We do believe that if we go to a phase 3 clinical trial, it will hopefully be positive, but it will be required by regulatory bodies, and the goal is to proceed with a randomized phase 3 clinical trial with an overall survival end point to confirm beyond doubt the benefits that we see in our phase 2.
For a community oncology audience, what are the key takeaways from this research?
I think the key takeaway is that immunotherapy can work in patients with microsatellite stability. A CTLA-4 inhibitor is essential to drive the response rate here, but at doses of CTLA-4 with associated manageable toxicities, it is very beneficial to have a PD-1 inhibitor along. I think the other key takeaway is that not all CTLA-4 inhibitors are created equal. This is the first large phase 2 clinical trial to mature and report on the combination of CTLA-4 and PD-1 without any other agent to have such a high response rate. These results have not been shown previously with other combinations like tremelimumab [Imjudo] plus durvalumab [Imfinzi], which is a CTLA-4 and PD-L1 inhibitor.

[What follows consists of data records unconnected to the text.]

(** * alphamind.model.data_preparing: walk-forward panel batching

    A shallow embedding of [src/alphamind/model/data_preparing.py]:
    the frequency-to-horizon map [_map_horizon], the panel assembler
    [prepare_data], the rolling-window batching loop [batch_processing]
    and the orchestrator [fetch_data_package].

    Conventions of the embedding:
    - Python exceptions are values of [exception]; code that can raise
      lives in the [result] monad and the first exception aborts.
    - Python [int] is [Z]; dates ([datetime]) are ordinal numbers in [Z];
      instrument codes are [Z].
    - a [dict] keyed by dates is a [gmap Z _].
    - a numeric cell of a pandas frame is a [cell]: [NaN] or a number;
      finite float values are abstracted as rationals, no float
      arithmetic is performed by the code in scope.
    - collaborators that are not in scope (the SQL engine, the schedule
      maker, [factor_processing]) are parameters. *)

From Stdlib Require Import ZArith QArith List Ascii String Lia.
From Stdlib Require Import DecimalString DecimalN.
From stdpp Require Import base option list gmap strings sorting pretty.

Set Warnings "-clear-no-such-hyp".

Local Open Scope Z_scope.

(** ** Exceptions and the result monad *)

Inductive exception : Type :=
| ValueError (msg : string)
| TypeError (msg : string)
| IndexError (msg : string)
| KeyError (msg : string)
| PeriodError (msg : string)
| EngineError (msg : string)
| ProcessingError (msg : string).

Inductive result (A : Type) : Type :=
| Ok (a : A)
| Raise (e : exception).

Arguments Ok {A} a.
Arguments Raise {A} e.

#[global] Instance result_ret : MRet result := fun A a => Ok a.
#[global] Instance result_bind : MBind result := fun A B f m =>
  match m with
  | Ok a => f a
  | Raise e => Raise e
  end.

#[global] Instance result_fmap : FMap result := fun A B f m =>
  match m with
  | Ok a => Ok (f a)
  | Raise e => Raise e
  end.

Definition is_Ok {A} (r : result A) : Prop := ∃ a, r = Ok a.

(** ** Frequency parser (PyFin [Period] and [TimeUnits]) *)

(** Modelled from the spec: PyFin's [TimeUnits] enumeration is not part of
    the sources; the spec names business days, calendar days, weeks and
    months as the units with a horizon, and "any other unit" as failing.
    [Years] stands for the remaining unit of the library. *)
Inductive TimeUnits : Type := BDays | Days | Weeks | Months | Years.

#[global] Instance TimeUnits_eq_dec : EqDecision TimeUnits.
Proof. solve_decision. Defined.

(** A parsed period: [Period.units p] and [Period.length p] are the
    accessors [units()] and [length()] of the library's class. *)
Module Period.
Record t : Type := make { units : TimeUnits; length : Z }.
End Period.

(** Modelled from the spec: PyFin's [Period] constructor is not part of the
    sources. A frequency string has the form [<n><unit>]: a non-empty run
    of decimal digits followed by one unit letter, in either case
    ([b] business days, [d] days, [w] weeks, [m] months, [y] years). *)
Definition unit_of_ascii (c : ascii) : option TimeUnits :=
  match c with
  | "b" | "B" => Some BDays
  | "d" | "D" => Some Days
  | "w" | "W" => Some Weeks
  | "m" | "M" => Some Months
  | "y" | "Y" => Some Years
  | _ => None
  end%char.

Definition ascii_of_unit (u : TimeUnits) : ascii :=
  match u with
  | BDays => "b"
  | Days => "d"
  | Weeks => "w"
  | Months => "m"
  | Years => "y"
  end%char.

(** Splits a string into everything but its last character, and that
    character. *)
Fixpoint split_last (s : string) : option (string * ascii) :=
  match s with
  | EmptyString => None
  | String c EmptyString => Some (EmptyString, c)
  | String c rest =>
      match split_last rest with
      | Some (body, l) => Some (String c body, l)
      | None => None
      end
  end.
(** ** ReduceLogic on accepted input *)

Lemma term_ok_wf n truthTable td : term_ok n truthTable td → term_wf n td.
Proof. intros (? & ? & ? & _). by split. Qed.

Section Reduction.
Context (W : Z) (HW : 0 < W).
Context (n : Z) (Hn : 1 <= n < W).
Context (truthTable : list triLogic) (Htt : Z.of_nat (length truthTable) = 2 ^ n).
Context (fuel : nat) (Hfuel : 2 ^ n <= Z.of_nat fuel).

Lemma ReduceLogic_spec sop0 :
  numVars sop0 = n →
  ∃ sop,
    ReduceLogic W fuel all_ok (Some truthTable) (Some sop0) = Some (STATUS_OKAY, sop) ∧
    equation sop = equation sop0 ∧ reduced n truthTable sop.
Proof.
  intros Hnv. unfold ReduceLogic, MAX_NUM_VARIABLES. simpl. rewrite Hnv.
  destruct (Z.ltb_spec n 1) as [|_]; [lia|].
  destruct (Z.ltb_spec W n) as [|_]; [lia|].
  rewrite (EstimateMaxNumOfMinterms_spec W HW n Hn truthTable Htt). simpl.
  rewrite shl1_small by lia.
  destruct (reduce_loop_spec W HW n Hn truthTable Htt fuel Hfuel) as (rs & Hrun & Hinv).
  unfold capacity in Hrun. rewrite Hrun. simpl.
  destruct Hinv
    as (k & Hnum & Hlt & Hld & Hlr & Hcap & Hok & Hmark & Hcov & Htrue & Hcnt & Hhalf & _ & Hfull).
  unfold live_terms in *. rewrite Hnum. unfold realloc_shrink.
  assert (0 < 2 ^ n) as Hpos by (apply Z.pow_pos_nonneg; lia).
  assert (length (term_list (Z.of_nat k) (rs_terms rs) (rs_dontCares rs)) = k) as Hlen.
  { apply length_term_list; lia. }
  assert (∀ m, rd truthTable m = Some LOGIC_TRUE →
               covered n (term_list (Z.of_nat k) (rs_terms rs) (rs_dontCares rs)) m) as Htrue'.
  { intros m Hm. apply Htrue; [|done]. apply rd_lt in Hm. lia. }
  destruct (Z.eqb_spec (Z.of_nat k) 0) as [Hk0|Hk0].
  - assert (k = 0)%nat as -> by lia. change (Z.of_nat 0) with 0 in *.
    rewrite RemoveNonprimeImplicants_zero. simpl. eexists. split; [done|].
    split; [done|]. split_and!; [done..|].
    exists (term_list 0 (rs_terms rs) (rs_dontCares rs)).
    split_and!; [done..| |].
    + apply live_inv_init.
    + intros Hnone. destruct (Hfull Hnone) as [_ Hall]. split; [lia|done].
  - simpl. rewrite Nat2Z.id.
    destruct (RemoveNonprimeImplicants_spec W HW n Hn fuel Hfuel
                (take k (rs_terms rs)) (take k (rs_dontCares rs)) k) with (mem := all_ok)
                (eqn := equation sop0)
      as (sop & -> & Hnv' & Heqn & Hwf & Hlive).
    + rewrite length_take. lia.
    + rewrite length_take. lia.
    + eapply Forall_impl; [|apply term_ok_wf].
      unfold term_list in Hok. by rewrite Nat2Z.id in Hok.
    + lia.
    + done.
    + simpl. eexists. split; [done|]. split; [done|]. split_and!; [done..|].
      exists (term_list (Z.of_nat k) (rs_terms rs) (rs_dontCares rs)).
      split_and!; [done..| |].
      * unfold term_list. by rewrite Nat2Z.id.
      * intros Hnone. destruct (Hfull Hnone) as [Hk1 Hall]. split; [lia|done].
Qed.

End Reduction.

(** ** Evaluation *)

Lemma terms_of_lookup sop (p : nat) t dc :
  terms_of sop !! p = Some (t, dc) ↔
  Z.of_nat p < numTerms sop ∧
  rdp (terms sop) (Z.of_nat p) = Some t ∧ rdp (dontCares sop) (Z.of_nat p) = Some dc.
Proof.
  unfold terms_of, term_list. rewrite lookup_zip_with_Some.
  setoid_rewrite lookup_take_Some.
  assert (∀ (l : list Z) x, rd l (Z.of_nat p) = Some x ↔ l !! p = Some x) as Hrd.
  { intros l x. rewrite rd_Some, Nat2Z.id. split; [by intros [_ ?]|]. split; [lia|done]. }
  destruct (terms sop) as [ts|], (dontCares sop) as [ds|]; simpl; rewrite ?Hrd; split.
  all: try (intros (x & y & [= -> ->] & [Hx ?] & [Hy ?]); split_and!; (done || lia)).
  all: try (intros (? & ? & ?); done).
  intros (Hp & Ht & Hdc). exists t, dc. split_and!; (done || lia).
Qed.

Lemma eval_terms_spec sop ci :
  numTerms sop = Z.of_nat (length (terms_of sop)) →
  ∀ count (i : nat),
    (i + count)%nat = length (terms_of sop) →
    ∃ r,
      eval_terms count (Z.of_nat i) (terms sop) (dontCares sop) ci = Some r ∧
      (r = LOGIC_TRUE ↔
       ∃ td, td ∈ drop i (terms_of sop) ∧ Z.lor ci td.2 = Z.lor td.1 td.2) ∧
      (r = LOGIC_TRUE ∨ r = LOGIC_FALSE).
Proof.
  intros Hwf. induction count as [|count IH]; intros i Hi.
  - exists LOGIC_FALSE. simpl. split_and!; [done| |by right].
    rewrite drop_ge by lia. split; [done|]. intros (td & Htd & _). by apply elem_of_nil in Htd.
  - destruct (lookup_lt_is_Some_2 (terms_of sop) i) as [[t dc] Htd]; [lia|].
    pose proof Htd as (_ & Ht & Hdc)%terms_of_lookup.
    rewrite (drop_S _ _ _ Htd). simpl. rewrite Hdc, Ht. simpl.
    destruct (Z.eqb_spec (Z.lor ci dc) (Z.lor t dc)) as [Heq|Hne].
    + exists LOGIC_TRUE. split_and!; [done| |by left].
      split; [|done]. intros _. exists (t, dc). split; [left|done].
    + destruct (IH (Datatypes.S i)) as (r & Hr & Hiff & Hcase); [lia|].
      exists r. replace (Z.of_nat i + 1) with (Z.of_nat (Datatypes.S i)) by lia.
      split_and!; [done| |done]. rewrite Hiff. split.
      * intros (td & Hin & Hm). exists td. split; [by right|done].
      * intros (td & [->|Hin]%elem_of_cons & Hm); [done|]. by exists td.
Qed.

Section Evaluate.
Context (W : Z) (HW : 0 < W).

Lemma input_mask n : 0 <= n < W → wrap W (shl1 W n - 1) = Z.ones n.
Proof.
  intros Hn. rewrite shl1_small by done. pose proof (pow2_lt_word W HW n Hn).
  rewrite wrap_small by lia. by rewrite Z.ones_equiv, Z.sub_1_r.
Qed.
(** * CQ codes: a shallow embedding of [src/tags.ts]

    The module encodes and decodes the [[CQ:type,key=value,...]] markup.
    This file embeds the escaper, the tokenizer, the tag-token parser,
    the tag object and its two serialisations, and proves properties
    of them.

    Strings are JavaScript strings: finite sequences of UTF-16 code
    units.  Objects live in a store and are handled by reference, as in
    the source; a method is a function from the store to an outcome and
    a new store. *)

From Stdlib Require Import ZArith Lia Bool Ascii String DecimalString.
From stdpp Require Import base option list.

Local Open Scope N_scope.

(** ** Strings *)

Module JsString.

(** A code unit.  The source compares code units only with ASCII
    characters and with the range [a-z]; no arithmetic is done on them. *)
Definition char : Type := N.
Definition jsstring : Type := list char.

(** The string literal of the source, as a sequence of code units. *)
Definition str (s : string) : jsstring :=
  List.map N_of_ascii (list_ascii_of_string s).

(** [a === b] on strings. *)
Fixpoint jsstring_eqb (a b : jsstring) : bool :=
  match a, b with
  | [], [] => true
  | x :: a', y :: b' => N.eqb x y && jsstring_eqb a' b'
  | _, _ => false
  end.

Definition is_empty (s : jsstring) : bool :=
  match s with [] => true | _ :: _ => false end.

(** [s.startsWith(pat)]: [pat] occurs in [s] at index 0. *)
Fixpoint startsWith (pat s : jsstring) : bool :=
  match pat, s with
  | [], _ => true
  | _ :: _, [] => false
  | p :: pat', c :: s' => N.eqb p c && startsWith pat' s'
  end.

(** [s.includes(pat)]: [pat] occurs in [s] at some index. *)
Fixpoint includes (pat s : jsstring) : bool :=
  startsWith pat s ||
  match s with
  | [] => false
  | _ :: s' => includes pat s'
  end.

(** [s.replace(/pat/g, rep)] for a regular expression that is a literal,
    non-empty sequence of characters and a replacement without [$]: the
    scan goes left to right, a match is replaced and the scan resumes
    after it, anything else is copied.  [skip] counts the code units of
    the current match that are still to be consumed. *)
Fixpoint replace_from (pat rep : jsstring) (skip : nat) (s : jsstring)
  : jsstring :=
  match s with
  | [] => []
  | c :: s' =>
      match skip with
      | S k => replace_from pat rep k s'
      | O =>
          if startsWith pat s
          then rep ++ replace_from pat rep (Nat.pred (length pat)) s'
          else c :: replace_from pat rep 0 s'
      end
  end.

Definition replaceAll (pat rep s : jsstring) : jsstring :=
  replace_from pat rep 0 s.

End JsString.
Import JsString.

(** ** The escaper *)

Module CQ_escaper.

(** [CQ.escape(str, insideCQ)], lines 121-130. *)
Definition escape (s : jsstring) (insideCQ : bool) : jsstring :=
  let temp :=
    replaceAll (str "]") (str "&#93;")
      (replaceAll (str "[") (str "&#91;")
         (replaceAll (str "&") (str "&amp;") s)) in
  if insideCQ then replaceAll (str ",") (str "&#44;") temp else temp.

(** [CQ.unescape(str)], lines 137-142. *)
Definition unescape (s : jsstring) : jsstring :=
  replaceAll (str "&amp;") (str "&")
    (replaceAll (str "&#93;") (str "]")
       (replaceAll (str "&#91;") (str "[")
          (replaceAll (str "&#44;") (str ",") s))).
(** The binary is missing. *)
Definition no_binary : AnsibleService.RunEnv :=
  {| AnsibleService.mkdtemp_suffix := Some "k3x9";
     AnsibleService.write_error := None;
     AnsibleService.process := AnsibleService.SpawnError "No such file or directory";
     AnsibleService.rmtree_left := None |}.

(** The statuses the specification calls terminal, among those an
    execution row can hold. *)
Definition is_terminal (s : Status) : bool :=
  match s with
  | Completed | Failed | Cancelled | Timeout => true
  | Pending | Approved | Running => false
  end.

(** The answer that stands for a state conflict: HTTP 400, "this
    execution cannot be cancelled". *)
Definition state_conflict : ApiViews.JsonResponse :=
  ApiViews.error_response 400 "Bu çalıştırma iptal edilemez".

(** [approved_execution] after a successful run. *)
Definition completed_execution : PlaybookExecution.t :=
  PlaybookExecution.set_status Completed
    (PlaybookExecution.set_return_code (Some 0%Z) approved_execution).

Definition world_completed : World := set_executions [completed_execution] world0.

(** A remote adapter with a token, and a job template. *)
Definition tower_service : AnsibleTowerService.t :=
  {| AnsibleTowerService.tower_url := "https://tower.example";
     AnsibleTowerService.username := "";
     AnsibleTowerService.password := "";
     AnsibleTowerService.token := "secret" |}.

Definition deploy_template : AnsibleJobTemplate.t :=
  {| AnsibleJobTemplate.name := "deploy";
     AnsibleJobTemplate.tower_id := 42;
     AnsibleJobTemplate.job_type := "run";
     AnsibleJobTemplate.verbosity := 0;
     AnsibleJobTemplate.usage_count := 0;
     AnsibleJobTemplate.last_used := None |}.

Definition tower_world0 : TowerWorld :=
  {| job_templates := [deploy_template];
     job_executions := [];
     job_logs := [];
     requests := [];
     tower_clock := sample_now |}.

Definition no_kwargs : AnsibleTowerService.Kwargs :=
  {| AnsibleTowerService.kw_limit := None;
     AnsibleTowerService.kw_tags := None;
     AnsibleTowerService.kw_skip_tags := None;
     AnsibleTowerService.kw_job_type := None;
     AnsibleTowerService.kw_verbosity := None |}.

(** An orchestrator that reports every job successful, with the given
    output text. *)
Definition tower_done (output : string) : AnsibleTowerService.Tower :=
  {| AnsibleTowerService.get_job := fun _ =>
       AnsibleTowerService.Response 200
         (JObj {[ "status" := JStr "successful"; "elapsed" := JNum 12 ]});
     AnsibleTowerService.get_stdout := fun _ => AnsibleTowerService.Response 200 output;
     AnsibleTowerService.get_job_events := fun _ =>
       AnsibleTowerService.Response 200 (JObj {[ "results" := JArr [] ]}) |}.

(** Two worlds with the same database and queue: what the steps between
    the start and the end of the external process leave alone. *)
Definition same_database (w w' : World) : Prop :=
  playbooks w' = playbooks w /\ executions w' = executions w /\
  schedules w' = schedules w /\ queue w' = queue w /\ saved w' = saved w.

(** A computation that leaves the database and the queue alone. *)
Definition keeps_database {A} (m : M A) : Prop :=
  forall w, same_database w (m w).1.

(** A step that starts no process, lets no time pass and can only raise
    an ordinary exception. *)
Definition is_setup {A} (m : M A) : Prop :=
  forall w, spawned (m w).1 = spawned w /\ clock (m w).1 = clock w /\
            forall e, (m w).2 = Raise e -> exists msg, e = Exception msg.

(** What [run_process] can come to from [w]: a failure before the
    process is started, or exactly one [subprocess.run] call, bounded by
    the service's own timeout, whose outcome the process decides. *)
Definition process_outcome (self : AnsibleService.t) (env : AnsibleService.RunEnv)
  (w : World) (res : World * result (string * AnsibleService.CompletedProcess)) : Prop :=
  (spawned res.1 = spawned w /\ clock res.1 = clock w /\
   exists msg, res.2 = Raise (Exception msg)) \/
  (exists cmd cwd,
     spawned res.1
     = spawned w ++ [{| sp_cmd := cmd; sp_cwd := cwd;
                        sp_timeout := AnsibleService.timeout self;
                        sp_killed :=
                          match AnsibleService.process env with
                          | AnsibleService.SpawnError _ => false
                          | AnsibleService.Exits duration_us _ _ _ =>
                            (AnsibleService.timeout self * Datetime.us_per_second
                             <? duration_us)%Z
                          end |}] /\
     match AnsibleService.process env with
     | AnsibleService.SpawnError msg =>
       res.2 = Raise (Exception msg) /\ clock res.1 = clock w
     | AnsibleService.Exits duration_us rc out err =>
       if (AnsibleService.timeout self * Datetime.us_per_second <? duration_us)%Z
       then res.2 = Raise TimeoutExpired /\
            clock res.1 = (clock w + AnsibleService.timeout self * Datetime.us_per_second)%Z
       else res.2 = Ok (cwd, {| AnsibleService.returncode := rc;
                                AnsibleService.cp_stdout := out;
                                AnsibleService.cp_stderr := err |}) /\
            clock res.1 = (clock w + duration_us)%Z
     end).
(** X10. A host response whose blob has a size other than zero (and whose
    blob promise resolves while it is waited for): fetch2http copies the
    status code, puts the status text (not a status line) into [Status],
    sets the content length to the blob size, and attaches as body a
    blobReader over the reader of the blob's stream, obtained by one
    [stream] and one [getReader] call; no chunk is read yet. *)
Theorem fetch2http_streamed_body (status : Z) (statusText : string)
    (headers : list (string * string)) (size : Z) (reads : list Value)
    (tl : list Turn) :
  fair tl = true -> size <> 0%Z ->
  let fetch :=
    Response_ status statusText headers (Promise (Resolved (Blob size reads)) tl) in
  exists resp,
    outcome (fetch2http host fetch) = Ret resp
    /\ StatusCode resp = status
    /\ Status resp = statusText
    /\ ContentLength resp = size
    /\ Body resp = NopCloser_blobReader {| streamReader := StreamReader reads |}
    /\ outcome (goHeaders host fetch) = Ret (Header resp)
    /\ trace (fetch2http host fetch)
       = [CallBlob; CallStream; CallGetReader; CallForEach].
Proof.
  intros Hf Hs fetch. unfold fetch.
  rewrite (fetch2http_resolved _ _ _ _ _ _ Hf), goHeaders_Response.
  apply Z.eqb_neq in Hs. rewrite Hs.
  eexists. split; [reflexivity |]. unfold http_Response_of. rewrite Hs.
  repeat split.
Qed.
(** * file-serving-node: a shallow embedding of [server.js]

    The server is a single Node.js file.  Its pure helpers ([safeJoin],
    [splitBuffer], [parseMultipart]) are embedded as functions, its request
    handlers as functions on an explicit state (the file system, the
    responses sent so far, the registered body handlers).  The pieces of
    the JavaScript run time the server calls ([String.prototype.split],
    [decodeURIComponent], [path.join], [Buffer.indexOf], the two regular
    expressions, ...) are embedded next to it, following ECMA-262 and the
    POSIX flavour of Node's [path] module ([path.sep] is ["/"]). *)

From Stdlib Require Import String Ascii ZArith NArith DecimalString Lia.
From stdpp Require Import base option list gmap.

Local Open Scope N_scope.

(** ** JavaScript values used by the server *)

(** A JavaScript string is a sequence of UTF-16 code units. *)
Definition jsstring := list N.

(** A [Buffer] is a sequence of octets, each below 256. *)
Definition Buffer := list N.

(** The code units of an ASCII literal of the source. *)
Definition js (s : string) : jsstring :=
  List.map N_of_ascii (list_ascii_of_string s).

(** An abrupt or normal completion of a call: [Throw] carries the name or
    the code of the error the call raises. *)
Inductive completion (A : Type) : Type :=
| Normal (a : A)
| Throw (e : jsstring).
Arguments Normal {A} a.
Arguments Throw {A} e.

#[global] Instance completion_ret : MRet completion := fun A a => Normal a.

#[global] Instance completion_bind : MBind completion := fun A B f c =>
  match c with
  | Normal a => f a
  | Throw e => Throw e
  end.

#[global] Instance completion_fmap : FMap completion := fun A B f c =>
  match c with
  | Normal a => Normal (f a)
  | Throw e => Throw e
  end.

Definition str_eqb (a b : jsstring) : bool := bool_decide (a = b).

Module Str.

(** [s.startsWith(p)] *)
Fixpoint startsWith (s p : jsstring) {struct p} : bool :=
  match p, s with
  | [], _ => true
  | _ :: _, [] => false
  | c :: p', d :: s' => (c =? d) && startsWith s' p'
  end.

(** [s.includes(p)]: [p] occurs at some index of [s]. *)
Fixpoint includes (s p : jsstring) : bool :=
  startsWith s p ||
  match s with
  | [] => false
  | _ :: s' => includes s' p
  end.

(** [s.split(c)] for a separator of one code unit: never empty. *)
Fixpoint split (c : N) (s : jsstring) : list jsstring :=
  match s with
  | [] => [[]]
  | d :: s' =>
      if d =? c then [] :: split c s'
      else match split c s' with
           | seg :: segs => (d :: seg) :: segs
           | [] => [[d]]
           end
  end.

(** [a[0]] of a non-empty array of strings. *)
Definition first (a : list jsstring) : jsstring := List.hd [] a.

(** [segs.join(sep)] *)
Fixpoint join (sep : jsstring) (segs : list jsstring) : jsstring :=
  match segs with
  | [] => []
  | [seg] => seg
  | seg :: segs' => seg ++ sep ++ join sep segs'
  end.

(** [s.replace(p, r)] for a string pattern: only the first occurrence
    of [p] is replaced. *)
Fixpoint replace (s p r : jsstring) : jsstring :=
  if startsWith s p then r ++ drop (length p) s
  else match s with
       | [] => []
       | c :: s' => c :: replace s' p r
       end.

(** [s.replace(/^\/+/, '')]: the leading run of slashes is removed. *)
Fixpoint stripLeadingSlashes (s : jsstring) : jsstring :=
  match s with
  | 47 :: s' => stripLeadingSlashes s'
  | _ => s
  end.

(** ASCII case mapping.  [toLowerCase] of the source is applied to a file
    extension that is then looked up in a set of ASCII strings; a string
    with a code unit outside ASCII never lower-cases into that set (the
    only such unit with an ASCII lower case is the Kelvin sign, and the
    set has no k), so the ASCII mapping decides the same membership. *)
Definition lowerUnit (c : N) : N :=
  if (65 <=? c) && (c <=? 90) then c + 32 else c.

Definition upperUnit (c : N) : N :=
  if (97 <=? c) && (c <=? 122) then c - 32 else c.

Definition toLowerCase (s : jsstring) : jsstring := List.map lowerUnit s.

(** Decimal digits of a non-negative integer, as in a template literal. *)
Definition ofNumber (n : N) : jsstring :=
  js (NilEmpty.string_of_uint (N.to_uint n)).

End Str.

Definition URIError : jsstring := js "URIError".

(** The code of the [TypeError] Node's [fs] functions throw on a path that
    holds a null character, and of the [Error] [res.writeHead] throws once
    the headers of the response have been sent. *)
Definition ERR_INVALID_ARG_VALUE : jsstring := js "ERR_INVALID_ARG_VALUE".
Definition ERR_HTTP_HEADERS_SENT : jsstring := js "ERR_HTTP_HEADERS_SENT".

(** ** UTF-8 and UTF-16 *)
Module Utf.

(** The UTF-16 code units of a code point. *)
Definition utf16 (cp : N) : jsstring :=
  if cp <? 65536 then [cp]
  else [55296 + (cp - 65536) / 1024; 56320 + (cp - 65536) mod 1024].

(** The UTF-8 octets of a code point. *)
Definition utf8 (cp : N) : Buffer :=
  if cp <? 128 then [cp]
  else if cp <? 2048 then [192 + cp / 64; 128 + cp mod 64]
  else if cp <? 65536 then
    [224 + cp / 4096; 128 + (cp / 64) mod 64; 128 + cp mod 64]
  else
    [240 + cp / 262144; 128 + (cp / 4096) mod 64;
     128 + (cp / 64) mod 64; 128 + cp mod 64].

Definition isHigh (c : N) : bool := (55296 <=? c) && (c <=? 56319).
Definition isLow (c : N) : bool := (56320 <=? c) && (c <=? 57343).
Definition pair (hi lo : N) : N := (hi - 55296) * 1024 + (lo - 56320) + 65536.

(** A continuation octet in its default range. *)
Definition trail (b : N) : bool := (128 <=? b) && (b <=? 191).

(** The well-formed two, three and four octet sequences of the Unicode
    standard (no overlong form, no surrogate, nothing above U+10FFFF). *)
Definition seq2 (b1 b2 : N) : option N :=
  if (194 <=? b1) && (b1 <=? 223) && trail b2
  then Some ((b1 - 192) * 64 + (b2 - 128)) else None.

Definition seq3 (b1 b2 b3 : N) : option N :=
  let lo := if b1 =? 224 then 160 else 128 in
  let hi := if b1 =? 237 then 159 else 191 in
  if (224 <=? b1) && (b1 <=? 239) && (lo <=? b2) && (b2 <=? hi) && trail b3
  then Some ((b1 - 224) * 4096 + (b2 - 128) * 64 + (b3 - 128)) else None.

Definition seq4 (b1 b2 b3 b4 : N) : option N :=
  let lo := if b1 =? 240 then 144 else 128 in
  let hi := if b1 =? 244 then 143 else 191 in
  if (240 <=? b1) && (b1 <=? 244) && (lo <=? b2) && (b2 <=? hi)
     && trail b3 && trail b4
  then Some ((b1 - 240) * 262144 + (b2 - 128) * 4096
             + (b3 - 128) * 64 + (b4 - 128))
  else None.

I think this essentially drives the point that more potent CTLA-4 inhibitors, namely here an Fc-enhanced fragment CTLA-4 inhibitor, bring these results and bring hope to our patients, especially with the durability. This is a third-line available option, and third-line treatments have associated poor progression-free survival (PFS), with 1-year PFS rates of less than 20%. With trifluridine, about 40% of patients are without progression at 6 months, but it is substantially lower with other treatments. These results suggest more durable responses. Look out for the phase 3 trial once it is activated; we hope that patients will be referred to that study. I think this is cementing a role for CTLA-4 in microsatellite stable colorectal cancer.